* **Work to complete**:
Restate exactly, and only, the lines spanning from the one with "Lemma pretty_open (z" to the end of the records below.

[Dataset entries]
Lemma create_bucket_keeps_readable_witness :
  bucket_ok "b"
    (create_bucket "c" "test" "c" "h" Scenario.T1 (Some "second") Scenario.with_A).2.
Proof.
  apply (create_bucket_keeps_readable "b" "c" "test" "c" "h" Scenario.T1
           (Some "second") Scenario.with_A).
  - discriminate.
  - by_computation.
Defined.

Lemma create_bucket_sentinel_event_witness :
  (get_events "b" 3 None None
     (create_bucket "b" "test" "c" "h" Scenario.T0 None []).2).1
  = Ok [sentinel].
Proof.
  apply (create_bucket_sentinel_event "b" "test" "c" "h" Scenario.T0 None 3 []).
  - discriminate.
  - reflexivity.
Defined.

Lemma insert_one_returns_latest_time_key_witness :
  ∃ q, (insert_one "b" Scenario.early Scenario.with_A).1
       = Ok (set_id (Some (time q)) Scenario.early)
       ∧ q ∈ series "b" (insert_one "b" Scenario.early Scenario.with_A).2
       ∧ has_field "id" q
       ∧ timestamp Scenario.early ≤ time q
       ∧ (∀ r, r ∈ series "b" (insert_one "b" Scenario.early Scenario.with_A).2 →
               has_field "id" r → time r ≤ time q).
Proof.
  apply (insert_one_returns_latest_time_key "b" Scenario.early 9 Scenario.with_A);
    reflexivity.
Defined.

Lemma buckets_all_or_StopIteration_witness :
  (∃ m, buckets Scenario.with_A = (Ok m, Scenario.with_A)
        ∧ dom m = list_to_set (list_measurements Scenario.with_A) ∖ {["metadata"]}
        ∧ ∀ b metadata, m !! b = Some metadata →
            get_metadata b Scenario.with_A = (Ok metadata, Scenario.with_A))
  ∧ buckets Scenario.orphan = (Raise StopIteration, Scenario.orphan).
Proof.
  split.
  - apply (proj1 (buckets_all_or_StopIteration Scenario.with_A)). by_computation.
  - apply (proj2 (buckets_all_or_StopIteration Scenario.orphan)). by_computation.
Defined.


Lemma insert_one_then_get_events_witness :
  ∃ events event',
    (get_events "b" (-1) None None (insert_one "b" Scenario.early Scenario.with_A).2).1
    = Ok events
    ∧ event' ∈ events
    ∧ timestamp event' = timestamp Scenario.early
    ∧ id event' = Some (timestamp Scenario.early)
    ∧ duration event' = duration Scenario.early
    ∧ (∀ k v, data Scenario.early !! k = Some v → truthy v = true →
              k ≠ "" → k ∉ ["time"; "duration"] →
              starts_with_underscore k = false →
              data event' !! k = Some v).
Proof.
  apply (insert_one_then_get_events "b" Scenario.early Scenario.with_A).
  - by_computation.
  - reflexivity.
  - by_computation.
Defined.
Definition updateNodePositions (dimensions : Dimensions)
    (nodes : list Node.t) (allNodes : list SimNode) : list Node.t :=
  fold_left (updateNode dimensions) allNodes nodes.

(** The second pass (lines 205-213).  [groupProcesses] holds the very
    objects that the nodes hold, in the order of their creation, so a
    connection pushed there shows in the node. *)
Definition drawConnections (ids : list string) (index : nat)
  : Gen (list string) :=
  k <- randomInt 3 ;;
  let numConnections := k + 2 in
  ret (map (fun c => nth ((index + c + 1) mod List.length ids)%nat ids "")
           (seq 0 (Z.to_nat numConnections))).

Definition connectProcess (ids : list string) (ip : nat * Process.t)
  : Gen Process.t :=
  let (index, p) := ip in
  cs <- drawConnections ids index ;;
  ret (Process.mk (Process.id p) (Process.name p) (Process.status p)
                  (Process.group p) (Process.connections p ++ cs)%list
                  (Process.weight p)).

Definition setProcesses (n : Node.t) (ps : list Process.t) : Node.t :=
  let pr := Node.properties n in
  Node.mk (Node.id n) (Node.x n) (Node.y n) (Node.radius n)
          (Node.hasAnomaly n) (Node.tag n)
          (Properties.mk (Properties.name pr) (Properties.type pr)
                         (Properties.status pr) ps)
          (Node.date n).

Fixpoint connectNodes (ids : list string) (start : nat)
    (created : list Node.t) : Gen (list Node.t) :=
  match created with
  | [] => ret []
  | n :: rest =>
      let ps := Node.processes n in
      ps' <- mapM (connectProcess ids)
                  (combine (seq start (List.length ps)) ps) ;;
      rest' <- connectNodes ids (start + List.length ps)%nat rest ;;
      ret (setProcesses n ps' :: rest')
  end.

Definition groupProcessIds (created : list Node.t) : list string :=
  flat_map (fun n => map Process.id (Node.processes n)) created.

(** One round of [Object.entries(groups).forEach].  The simulation and
    the update loop read and write positions only and the second pass
    connections only, so the second pass is run here on the group's nodes
    before the update loop sees them in [nodes]; the draws keep their
    order, the simulation drawing nothing from [Math.random]. *)
Definition generateGroup (host : Host) (dimensions : Dimensions)
    (nodes : list Node.t) (entry : string * GroupConfig)
  : Gen (list Node.t) :=
  let (tag, config) := entry in
  let subclusterCount := ceilF (fdiv (ofZ (count config)) (ofZ 15)) in
  subclusters <- makeSubclusters dimensions subclusterCount ;;
  created <- mapM (makeAsset host tag config subclusters subclusterCount)
                  (seq 0 (Z.to_nat (count config))) ;;
  let allNodes := map simNodeOf created in
  connected <- connectNodes (groupProcessIds created) 0 created ;;
  let nodes' := (nodes ++ connected)%list in
  ret (match allNodes with
       | [] => nodes'
       | _ :: _ =>
           updateNodePositions dimensions nodes'
             (forceSimulation host dimensions allNodes)
       end).

Definition generateNodesFrom (table : list (string * GroupConfig))
    (host : Host) (dimensions : Dimensions) : Gen (list Node.t) :=
  foldM (generateGroup host dimensions) table [].
(** * html-to-image: the resource-embedding pipeline

    A shallow embedding of [src/getBlobFromURL.ts], [src/embedWebFonts.ts],
    [src/clonePseudoElements.ts] and of the string and URL functions of
    [src/util.ts], with the properties of the specification, and further
    properties read off the code, stated and proved over it.

    JavaScript strings are modelled as lists of characters ([text]); a
    character stands for one code unit in the range 0..255.  The regular
    expressions of the source are kept as syntax trees and run by a
    backtracking matcher that follows the continuation semantics of the
    ECMAScript specification, so that each pattern of the source can be
    compared with its tree.  Promises are modelled by their state, caches
    by finite maps, and the network by the events it eventually delivers. *)

From Stdlib Require Import Ascii String List Lia Arith Bool NArith DecimalString
  DecimalN.
From stdpp Require Import gmap strings list fin_maps.
(* ===== verification/Prelude.v ===== *)
(** * Verification of the 6.5840 labs: Raft, its services, testers and checker

    The repository holds a Raft implementation ([src/raft]), the frames of three services
    on top of it ([src/kvraft], [src/shardctrler], [src/shardkv]), a simulated network
    ([src/labrpc]), the linearizability checker porcupine with a key/value model
    ([src/porcupine], [src/models]), a wrapper of gob ([src/labgob]), MapReduce ([src/mr],
    [src/mrapps], [src/main]) and, per service, the tester that drives it ([config.go]).
    This library translates that code, function by function under the names of the
    source, and proves what it does.  Paths below are short for [src/src/...].

    ** How code is translated

    A function becomes a Gallina function on the values it reads; what it mutates is an
    argument and part of the result.  Code that can panic or block returns in the monad
    [go] of this file: [Done], [Panic] (an explicit panic, an index out of range, a nil
    pointer, [log.Fatal] and [t.Fatal]) or [Hang] (a wait that nothing will end).  An
    index into a slice is [go_index], an assignment to one [go_update].  Structs are
    records, with [r <| field := v |>] for an assignment to a field; pointers are
    positions in a list that is passed along wherever aliasing matters (the checker's
    linked list, the testers' servers and persisters, the network's servers).

    Goroutines are handled in two ways.  A function that holds its mutex for its whole
    body is one function; where the code unlocks and goes on later, the rest is a step of
    its own.  Interleavings are then explicit: the cluster ([RaftCluster.cstep]), the apply
    buffer ([ApplyBuffer.bstep]) and the network ([Labrpc.step]) are step functions over
    sequences of events, and their theorems hold for every sequence.

    What the code gets from outside is an argument: clock readings, random numbers and
    names, the order in which [sort.Sort] leaves equal elements and a map is iterated, what
    [select] receives when, what other goroutines do while a tester sleeps, and the answers
    of the network to a clerk.  Three parts of Go's library are type classes, with the
    laws that the code relies on where a theorem needs them: gob ([RaftPersist.GobCodec],
    [RaftConfig.SnapCodec], [Labrpc.Codec]), sorting ([CheckerVerdict.GoSort],
    [MapReduce.KvSort]), reflection (lists of methods in [Labrpc], a table of types in
    [Labgob]).  Each theorem with such a law has a witness with a concrete instance.

    ** Raft

    - [Persister] (persister.go): the stable storage and its copies.
    - [RaftTypes], [RaftTools], [RaftPersist] (raft.go, tools.go): the peer, its messages,
      searching the log, [persist] and [readPersist].  [RaftTools.consecutive] and
      [log_ok] (indexes follow the snapshot's without gaps) are the invariant of a log.
    - [Decimal], [RaftPrint] (tools.go): numbers printed and read; the lines that a peer
      prints, which tell its state.
    - [RaftLog], [RaftLogFacts], [RaftReplication] (logActivities.go): replication and
      commitment.  [followerHandleLog] refines the receiver rules of Figure 2 of the Raft
      paper ([RaftLogFacts]); the leader commits by majority and in its own term only; a
      rejection makes the leader back up.
    - [RaftElection] (serverStateTrans.go, requestVoteRPC.go), [RaftAppend]
      (appendEntriesRPC.go), [RaftSnapshot] (installSnapshotRPC.go): every handler, on
      every branch, with the reachability of the panics in the source.
    - [RaftNode] (raft.go): [Start] and [Make]; a restart restores what was persisted.
    - [ApplyBuffer] (raft.go): the buffer between a peer and its service, with mutex and
      condition variable.  Batches are conserved, and delivered in order if they are
      started one after the other; [Signal] can be lost, and then nothing is delivered.
    - [RaftCluster], [RaftSafety], [RaftElectionSafety], [RaftRuns]: peers, calls in flight,
      crashes and restarts.  Election safety holds for the steps outside two gaps of the
      code, which are named by the theorem's step relation; [RaftRuns] evaluates runs in
      which the gaps lead to two leaders of one term and to diverging commits.
    - [RaftChains], [RaftLogMatching], [RaftLogRuns]: a record of what was appended where;
      every log and every request in flight follows it, hence log matching and no failing
      [followerHandleLog].  The steps are those of election safety with two conditions
      more ([orderly]): who sends is leader, and an accepted request does not contradict
      the receiver's snapshot.  A run breaks the first one and makes two services differ.
    - [RaftTree], [RaftCommit], [RaftCommitSteps], [RaftCommitOps], [RaftStateSafety],
      [RaftStateMachine], [RaftRefinement], [RaftTables], [RaftSafetyRuns]: the record as
      a tree, of which logs are paths; who has acknowledged which position, and that an
      entry that a majority has acknowledged is on the path of every later leader.  For the steps of [sound], which
      replace the second condition by two on the service and the network (a request from
      the very beginning of the log does not reach a peer with a snapshot, and a service
      compacts what was applied to it): leader completeness, state machine safety, the
      agreement of what all services are handed over time, restarts included, and, with
      the range of the leaders' tables ([RaftTables]), which panics can still be reached:
      one, by a snapshot that meets a conflicting log.  [RaftRefinement] puts it as a
      forward simulation of a specification: a log of submitted commands that only grows,
      with each of them at most once, from which every service is handed commands by their number.
    - [RaftWitnesses]: concrete peers on which the hypotheses of these theorems hold.

    ** The linearizability checker

    - [Bitset] (bitset.go), on 64-bit words: a set of positions.
    - [Checker] (model.go, checker.go, porcupine.go): entries, the doubly linked list in a
      heap, the search with its cache, partitions in parallel, the exported functions.
    - [LinSpec]: linearizability, as a declarative statement and as the removal of calls;
      [CheckerList]: [lift] and [unlift] on list segments; [CheckerSearch], [CheckerSound],
      [CheckerVerdict]: from the search to the verdict on operations; [CheckerTheorems]:
      the search ends and decides linearizability; timeouts never make a wrong verdict.
    - [EventsVerdict]: the same verdict for histories of events, through [renumber].
    - [KvModel] (models/kv.go), [KvLocality]: the partition by key decides whether the
      whole history is linearizable on one store.
    - [CheckerOrder]: a call is taken off the list before the return of every operation
      that is not below it on the stack, so that the recorded partial linearizations, also
      those of a search that failed or was killed, respect the order of the history.
    - [Visualization], [VisualizationTheorems], [Visualize] (visualization.go): the data
      that is shown, that every recorded partial linearization replays, and the file.
    - [Render] (the script in the page of visualization.go, up to its handlers): the
      preparation of the times, the left-to-right scan that warps them, the boxes, lines
      and points that are drawn.  [RenderLayout]: what the preparation and the tables of
      linearizations are; [RenderScan]: the scan solves its constraints with the least
      positions, by an invariant over the times that are placed ([layout_Done]);
      [RenderTheorems]: the layout is the least one, and boxes and points of the page are
      in their places.
    - [RenderUI], [RenderUITheorems] (the handlers of the script): mouse, clicks, the link
      to the first error and the tooltip.  The page refines a machine whose state is the
      selected and the highlighted element ([view_step], [looks]).
    - [RenderChecker]: the composition: what a verbose check on operations that take time
      records is data that the script lays out, draws and lets one explore without an
      exception.  An operation without duration at the last time breaks the layout.

    ** Network, services, MapReduce

    - [Labrpc], [LabrpcFacts], [LabrpcTheorems] (labrpc.go): the phases of a call, the
      operations of the tester; at most one execution, accounting, silence of deleted
      servers, the reliable case.
    - [Labgob] (labgob.go): the traversal of types and values that looks for lower-case
      fields and non-default targets.
    - [KvRaft], [ShardCtrler], [ShardKv] (client.go, common.go, server.go): the clerks'
      retry loops on any answers.  The servers' handlers are empty in the source and are so
      here: nothing is claimed of the services.
    - [MapReduce] (mrsequential.go, mr, mrapps): the sequential program and the
      applications; word count prints the number of occurrences of every word.
    - [MapReduceTiming] (mtiming.go, rtiming.go, jobcount.go): workers that start, run and
      die while others count them by files and process ids; the counts are right.
    - [Programs] (src/main): command lines, files and plugins of the main programs; the
      command line of diskvd is read back as it was written.

    ** Testers

    - [Wiring]: making, connecting and switching the ends of the network.
    - [RaftConfig], [RaftConfigWiring], [RaftConfigLogs] (raft/config.go): the tester of
      Raft; who is connected to whom in every state a test reaches; what the appliers,
      [one], [checkOneLeader] and a restart guarantee.
    - [Tester], [TesterFacts], [ServiceTesters] (kvraft/config.go, shardctrler/config.go):
      the code the two share, over the class [TestServer], and its two instances;
      partitions cut exactly the connections between their sides.
    - [ShardKvConfig] (shardkv/config.go): groups, controllers, shutting a server down.
    - [Randoms] (config.go, utils.go, util.go): random names have the length that is asked
      for, shuffles are permutations and every permutation can come out; what is printed.

    ** Fuel and bounds

    - [CheckerSearch.bound c] turns are enough for the search on [c] entries: it is the
      recurrence of exploring each call of the list once per configuration, and the
      theorems ask for more fuel than that.  [Checker.length] has the size of the heap as
      fuel, one turn per node.
    - [Labgob] takes the number of types of the table that are not checked yet as fuel for
      a type, and the theorem is that this is enough.
    - Loops that wait for other goroutines ([RaftConfig.one], [checkOneLeader], the clerks)
      run over the list of what they see, turn by turn; their theorems hold for any list,
      and say when they return.  Where a tester takes its lock for each server again
      ([nCommitted], the submission of a command), what the others do before each look is
      an argument of its own.
    - [MapReduce.reduce_loop] has the length of the intermediate list as fuel.
    - In [Render] the scan runs over the list of times and the boxes in the order of their
      ends, so that no fuel is needed.  A time is counted in halves of its unit, a length
      in fractions of a pixel ([px] of them to one); [None] is NaN.  Numbers are exact,
      as doubles are below 2^53; an [int64] time beyond that would be rounded by the
      script, so that a call and its return could become one.  The times of this
      repository come from [time.Since] and stay below.
    - Terms, indexes and timestamps, and counters of type [int] and [int64], are unbounded
      integers; the [int32] counters (requests of the network, operations of the testers),
      the words of the bit set, the FNV hash of [ihash] and the opcodes of [KvInput] keep
      their width.

    ** Not modelled

    - The calls of the printing functions and the time stamps of package log: no state of
      the program depends on them.
    - The style sheet and the legend of the page, the names of the clients at its left
      edge, scrolling and the place of the tooltip; the encoding of JSON and the file
      system, which are parameters of [Visualize].
    - The packages that main programs call and the repository does not have (diskv,
      lockservice, pbservice, viewservice): parameters of [Programs].
    - Byte formats of gob, and everything of [reflect] that the code does not ask for. *)
From Stdlib Require Export Strings.Byte.
From stdpp Require Export base tactics list list_numbers numbers option strings gmap sorting relations.
Open Scope Z_scope.
(* ===== verification/Decimal.v ===== *)
(** Decimal numbers in texts: [strconv.Itoa] and [%d] print as [pretty] does, and the
    number at the front of a text is read as [fmt.Sscanf] reads [%d]. *)
From Stdlib Require Import Ascii.
From stdpp Require Import pretty.
From S2P Require Import Prelude.

Definition digit (c : ascii) : option Z :=
  let b := Z.of_N (N_of_ascii c) in
  if (48 <=? b) && (b <=? 57) then Some (b - 48) else None.

(** The digits at the front, added to what was read before them, and the rest. *)
Fixpoint read_digits (acc : Z) (s : string) : Z * string :=
  match s with
  | EmptyString => (acc, EmptyString)
  | String c s' =>
    match digit c with
    | Some d => read_digits (10 * acc + d) s'
    | None => (acc, s)
    end
  end.

Definition digit_first (s : string) : bool :=
  match s with EmptyString => false | String c _ => bool_decide (is_Some (digit c)) end.

(** An optional sign and at least one digit. *)
Definition read_int (s : string) : option (Z * string) :=
  let '(negative, t) :=
    match s with
    | String c t =>
      if Ascii.eqb c "-"%char then (true, t) else if Ascii.eqb c "+"%char then (false, t) else (false, s)
    | EmptyString => (false, s)
    end in
  if digit_first t then
    let out := read_digits 0 t in
    Some (if negative : bool then - out.1 else out.1, out.2)
  else None.

Lemma digit_char x : (x < 10)%N -> digit (pretty_N_char x) = Some (Z.of_N x).
Proof. intros Hx. destruct (N.lt_exists_pred 0 10) as [? _]; [done |].
  assert (x = 0 \/ x = 1 \/ x = 2 \/ x = 3 \/ x = 4 \/ x = 5 \/ x = 6 \/ x = 7 \/ x = 8 \/ x = 9)%N as Hc by lia.
  by repeat (destruct Hc as [->|Hc]; [reflexivity |]); subst.
Qed.

(** What [pretty_N_go] puts in front of a text is read back as the number. *)
Lemma read_digits_go x s : exists k, forall acc,
  read_digits acc (pretty_N_go x s) = read_digits (acc * 10 ^ Z.of_nat k + Z.of_N x) s.
Proof.
  revert s. induction (N.lt_wf_0 x) as [x _ IH]; intros s.
  destruct (decide (x = 0)%N) as [->|Hx].
  { exists 0%nat. intros acc. rewrite pretty_N_go_0. f_equal. lia. }
  rewrite pretty_N_go_step by lia.
  destruct (IH (x `div` 10)%N) with (s := String (pretty_N_char (x `mod` 10)) s) as [k Hk].
  { apply N.div_lt; lia. }
  exists (S k). intros acc. rewrite Hk. cbn [read_digits]. rewrite digit_char by (apply N.mod_lt; lia).
  f_equal. rewrite Nat2Z.inj_succ, Z.pow_succ_r by lia.
  assert (Z.of_N x = 10 * Z.of_N (x `div` 10) + Z.of_N (x `mod` 10)) as Hdiv
    by (pose proof (N.div_mod x 10 ltac:(done)); lia).
  rewrite Hdiv. ring.
Qed.

Lemma digit_first_go x s : (0 < x)%N -> digit_first (pretty_N_go x s) = true.
Proof.
  revert s. induction (N.lt_wf_0 x) as [x _ IH]; intros s Hx. rewrite pretty_N_go_step by done.
  destruct (decide (x `div` 10 = 0)%N) as [->|Hd];
    [|apply IH; [by apply N.div_lt | by apply N.neq_0_lt_0]].
  rewrite pretty_N_go_0. cbn [digit_first]. rewrite digit_char by (apply N.mod_lt; lia). done.
Qed.

Lemma read_digits_stop acc s : digit_first s = false -> read_digits acc s = (acc, s).
Proof. destruct s as [|c s]; [done |]. cbn. by destruct (digit c). Qed.

Lemma go_app x s t : pretty_N_go x s +:+ t = pretty_N_go x (s +:+ t).
Proof.
  revert s. induction (N.lt_wf_0 x) as [x _ IH]; intros s.
  destruct (decide (x = 0)%N) as [->|Hx]; [by rewrite !pretty_N_go_0 |].
  rewrite !(pretty_N_go_step x) by lia. rewrite IH; [done |]. apply N.div_lt; lia.
Qed.

(** A printed number that is not followed by a digit is read back. *)
Lemma read_pretty_N (x : N) s :
  digit_first s = false ->
  digit_first (pretty x +:+ s) = true /\ read_digits 0 (pretty x +:+ s) = (Z.of_N x, s).
Proof.
  intros Hs. unfold pretty, pretty_N. destruct (decide (x = 0)%N) as [->|Hx].
  { split; [done |]. change ("0" +:+ s) with (String "0" s). cbn [read_digits].
    change (digit "0") with (Some 0). by apply read_digits_stop. }
  rewrite go_app. change (EmptyString +:+ s) with s. split; [apply digit_first_go; lia |].
  destruct (read_digits_go x s) as [k ->]. rewrite read_digits_stop by done. f_equal; lia.
Qed.

Lemma first_sign c (d : Z) : digit c = Some d -> c <> "-"%char /\ c <> "+"%char.
Proof. by intros Hd; split; intros ->. Qed.

Lemma read_int_unsigned t : digit_first t = true -> read_int t = Some (read_digits 0 t).
Proof.
  intros Ht. destruct t as [|c t]; [done |]. pose proof Ht as Hd. cbn in Hd. apply bool_decide_eq_true in Hd as [d Hd].
  destruct (first_sign c d Hd) as [Hm Hp]. unfold read_int.
  apply Ascii.eqb_neq in Hm as ->. apply Ascii.eqb_neq in Hp as ->.
  rewrite Ht. by destruct (read_digits 0 (String c t)).
Qed.

Lemma read_int_minus t :
  digit_first t = true -> read_int (String "-" t) = Some (- (read_digits 0 t).1, (read_digits 0 t).2).
Proof. intros Ht. unfold read_int. cbn. by rewrite Ht. Qed.

Theorem read_pretty (z : Z) s : digit_first s = false -> read_int (pretty z +:+ s) = Some (z, s).
Proof.
  intros Hs. destruct z as [|p|p].
  - destruct (read_pretty_N 0 s Hs) as [H1 H2]. transitivity (read_int (pretty 0%N +:+ s)); [done |].
    rewrite read_int_unsigned by exact H1. f_equal. exact H2.
  - destruct (read_pretty_N (N.pos p) s Hs) as [H1 H2].
    transitivity (read_int (pretty (N.pos p) +:+ s)); [done |].
    rewrite read_int_unsigned by exact H1. f_equal. exact H2.
  - destruct (read_pretty_N (N.pos p) s Hs) as [H1 H2].
    transitivity (read_int (String "-" (pretty (N.pos p) +:+ s))); [done |].
    rewrite (read_int_minus (pretty (N.pos p) +:+ s) H1), H2. done.
Qed.

(** Two texts that start with a number and go on with something else than a digit. *)
Lemma pretty_prefix (z z' : Z) s s' :
  digit_first s = false -> digit_first s' = false ->
  pretty z +:+ s = pretty z' +:+ s' -> z = z' /\ s = s'.
Proof. intros Hs Hs' He. apply (f_equal read_int) in He. rewrite !read_pretty in He by done. by injection He. Qed.

(** ** Texts put together *)

Lemma text_assoc (a b c : string) : (a +:+ b) +:+ c = a +:+ b +:+ c.
Proof. induction a as [|x a IH]; [done |]. exact (f_equal (String x) IH). Qed.

(** [for i ... { s += f(l[i]); if i != len(l)-1 { s += " " } }] *)
Fixpoint spaced {A} (f : A -> string) (l : list A) : string :=
  match l with
  | [] => ""
  | [a] => f a
  | a :: l' => f a +:+ " " +:+ spaced f l'
  end.

(** If what is printed for an element determines a part of it in front of any text that
    does not go on with a digit, then the list determines the parts of its elements. *)
Section spaced.
Context {A K : Type} (f : A -> string) (key : A -> K) (close : ascii).
Hypothesis Hclose : digit close = None /\ close <> " "%char.
Hypothesis Hkey : forall a b s s', digit_first s = false -> digit_first s' = false ->
  f a +:+ s = f b +:+ s' -> key a = key b /\ s = s'.
Hypothesis Hopen : forall a s s', f a +:+ s <> String close s'.

Lemma close_first s : digit_first (String close s) = false.
Proof. destruct Hclose as [Hd _]. cbn. by rewrite Hd. Qed.

Lemma spaced_prefix l l' s s' :
  spaced f l +:+ String close s = spaced f l' +:+ String close s' -> key <$> l = key <$> l' /\ s = s'.
Proof.
  destruct Hclose as [_ Hsp]. revert l'. induction l as [|a l IH]; intros l' He.
  { destruct l' as [|b [|b' l']]; [by injection He | |]; exfalso; cbn [spaced] in He;
      [|rewrite text_assoc in He]; by eapply Hopen. }
  destruct l' as [|b l'].
  { exfalso. destruct l as [|a' l]; cbn [spaced] in He; [|rewrite text_assoc in He]; by eapply Hopen. }
  destruct l as [|a' l], l' as [|b' l'].
  - cbn [spaced] in He. apply Hkey in He as [Hk [= ->]]; [|apply close_first..].
    split; [|done]. cbn. by rewrite Hk.
  - exfalso. change (spaced f (b :: b' :: l')) with (f b +:+ " " +:+ spaced f (b' :: l')) in He. cbn [spaced] in He.
    rewrite text_assoc in He. apply Hkey in He as [_ He]; [|apply close_first | done]. by injection He.
  - exfalso. change (spaced f (a :: a' :: l)) with (f a +:+ " " +:+ spaced f (a' :: l)) in He. cbn [spaced] in He.
    rewrite text_assoc in He. apply Hkey in He as [_ He]; [|done | apply close_first]. by injection He as <-.
  - change (spaced f (a :: a' :: l)) with (f a +:+ " " +:+ spaced f (a' :: l)) in He.
    change (spaced f (b :: b' :: l')) with (f b +:+ " " +:+ spaced f (b' :: l')) in He.
    rewrite !text_assoc in He. apply Hkey in He as [Hk He]; [|done..]. injection He as He.
    destruct (IH (b' :: l') He) as [Hl ->]. split; [|done].
    change (key a :: (key <$> a' :: l) = key b :: (key <$> b' :: l')). by rewrite Hk, Hl.
Qed.
End spaced.

(** The front of a printed number. *)
Lemma pretty_open (z : Z) s c s' : digit c = None -> c <> "-"%char -> pretty z +:+ s <> String c s'.
Proof.
  intros Hc Hm He. destruct z as [|p|p].
  - change (pretty 0) with "0" in He. injection He as <-. done.
  - pose proof (digit_first_go (N.pos p) s ltac:(lia)) as Hd.
    assert (pretty_N_go (N.pos p) s = String c s') as E by (rewrite <- He, <- (go_app _ "" s); done).
    rewrite E in Hd. cbn in Hd. by rewrite Hc in Hd.
  - by injection He as <-.
Qed.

* **Result**:
Lemma pretty_open (z : Z) s c s' : digit c = None -> c <> "-"%char -> pretty z +:+ s <> String c s'.
Proof.
  intros Hc Hm He. destruct z as [|p|p].
  - change (pretty 0) with "0" in He. injection He as <-. done.
  - pose proof (digit_first_go (N.pos p) s ltac:(lia)) as Hd.
    assert (pretty_N_go (N.pos p) s = String c s') as E by (rewrite <- He, <- (go_app _ "" s); done).
    rewrite E in Hd. cbn in Hd. by rewrite Hc in Hd.
  - by injection He as <-.
Qed.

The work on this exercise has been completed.